[[ Supplied data, beginning ]]
(** * covid19-mortality-rate: data assembly and covariate normalisation

    A shallow embedding of [src/data/make_dataset.py] and
    [src/features/build_features.py], and the properties of the assembled
    dataset that are stated about them.

    Conventions of the embedding.

    - A pandas [DataFrame] of the assembly pipeline is kept row by row: the
      column labels, and for each row its index label (the country key) with
      the list of its cells, in column order.  A [Series] is a list of
      (index label, value) pairs.
    - The two places where the 64-bit arithmetic of numpy bears on what is
      stated carry it in full: the grouped sum of [_rollup_by_country] adds
      an int64 column with wrap-around and a float64 column with a rounding
      after each addition, and [BuildFeatures64] is [_normalize_col] over
      int64 and float64 columns, with wrap-around, rounding to nearest even
      and overflow to an infinity ([Numpy] below).
    - Everywhere else numbers are exact rationals ([Q]), without rounding or
      overflow: in the assembled dataset, and in [BuildFeatures], which is
      [build_features.py] read in exact arithmetic.  A missing entry (NaN,
      None) is a value of its own, never a number.
    - A calendar date is its day number ([Z]); the columns of a rolled-up
      time series are parsed from [%m/%d/%y], so they carry no time of day and
      [(a - b).days] is the difference of the day numbers.
    - Functions that mutate a frame in place return the new frame.
    - A Python exception is an explicit [Raise] result. *)

From Stdlib Require Import String Ascii Bool Arith ZArith QArith Qround Lia Lqa List.
From Stdlib Require Import Sorted Permutation OrderedTypeEx.
Import ListNotations.

Open Scope string_scope.
Open Scope list_scope.

(** ** Results of Python calls *)

Inductive exn : Type :=
| KeyError
| ValueError.

Inductive result (A : Type) : Type :=
| Ok (a : A)
| Raise (e : exn).

Arguments Ok {A} a.
Arguments Raise {A} e.

Definition bind {A B : Type} (c : result A) (k : A -> result B) : result B :=
  match c with
  | Ok a => k a
  | Raise e => Raise e
  end.

Notation "x <- c ;; k" := (bind c (fun x => k))
  (at level 61, c at next level, right associativity).

(** [traverse f l] runs [f] on every element, left to right, and stops at
    the first exception: a list comprehension whose body may raise. *)
Fixpoint traverse {A B : Type} (f : A -> result B) (l : list A) : result (list B) :=
  match l with
  | [] => Ok []
  | a :: l' => b <- f a ;; bs <- traverse f l' ;; Ok (b :: bs)
  end.

(** ** The 64-bit numbers of numpy *)

Module Numpy.

Local Open Scope Z_scope.

(** The two types that [pd.read_csv] gives a column of numbers: int64 when
    every field is a whole number, float64 otherwise (a blank field is the
    float NaN). *)
Inductive dtype : Type :=
| int64
| float64.

(** *** int64

    An int64 is a [Z] between -2^63 and 2^63 - 1; the sum or difference of
    two of them wraps around. *)
Definition wrap64 (z : Z) : Z := (z + 2 ^ 63) mod 2 ^ 64 - 2 ^ 63.

(** *** float64

    Every finite float64 is a whole number of units of 2^-1074, the smallest
    subnormal: a finite float64 is kept as that whole number, so that 1.0 is
    2^1074 units.  An operation computes its exact result, a ratio [n / d]
    of units, and rounds it to the nearest float64, a tie going to the even
    significand (IEEE 754, the rounding numpy runs with). *)

(** The whole number nearest to [n / d], for [0 < d]; a tie goes to the even
    one. *)
Definition rne (n d : Z) : Z :=
  let q := n / d in
  match 2 * (n mod d) ?= d with
  | Lt => q
  | Gt => q + 1
  | Eq => if Z.even q then q else q + 1
  end.

(** The floats between 2^L and 2^(L+1) units stand 2^(L-52) units apart (53
    significant bits), and one unit apart below 2^53 units. *)
Definition ulp_exponent (n d : Z) : Z := Z.max 0 (Z.log2 (n / d) - 52).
[[ Supplied data, end ]]
#### Problem details:
The lines of the records that contain the string "whole" should be located and copied.

#### Written reply:
    every field is a whole number, float64 otherwise (a blank field is the
    Every finite float64 is a whole number of units of 2^-1074, the smallest
    subnormal: a finite float64 is kept as that whole number, so that 1.0 is
(** The whole number nearest to [n / d], for [0 < d]; a tie goes to the even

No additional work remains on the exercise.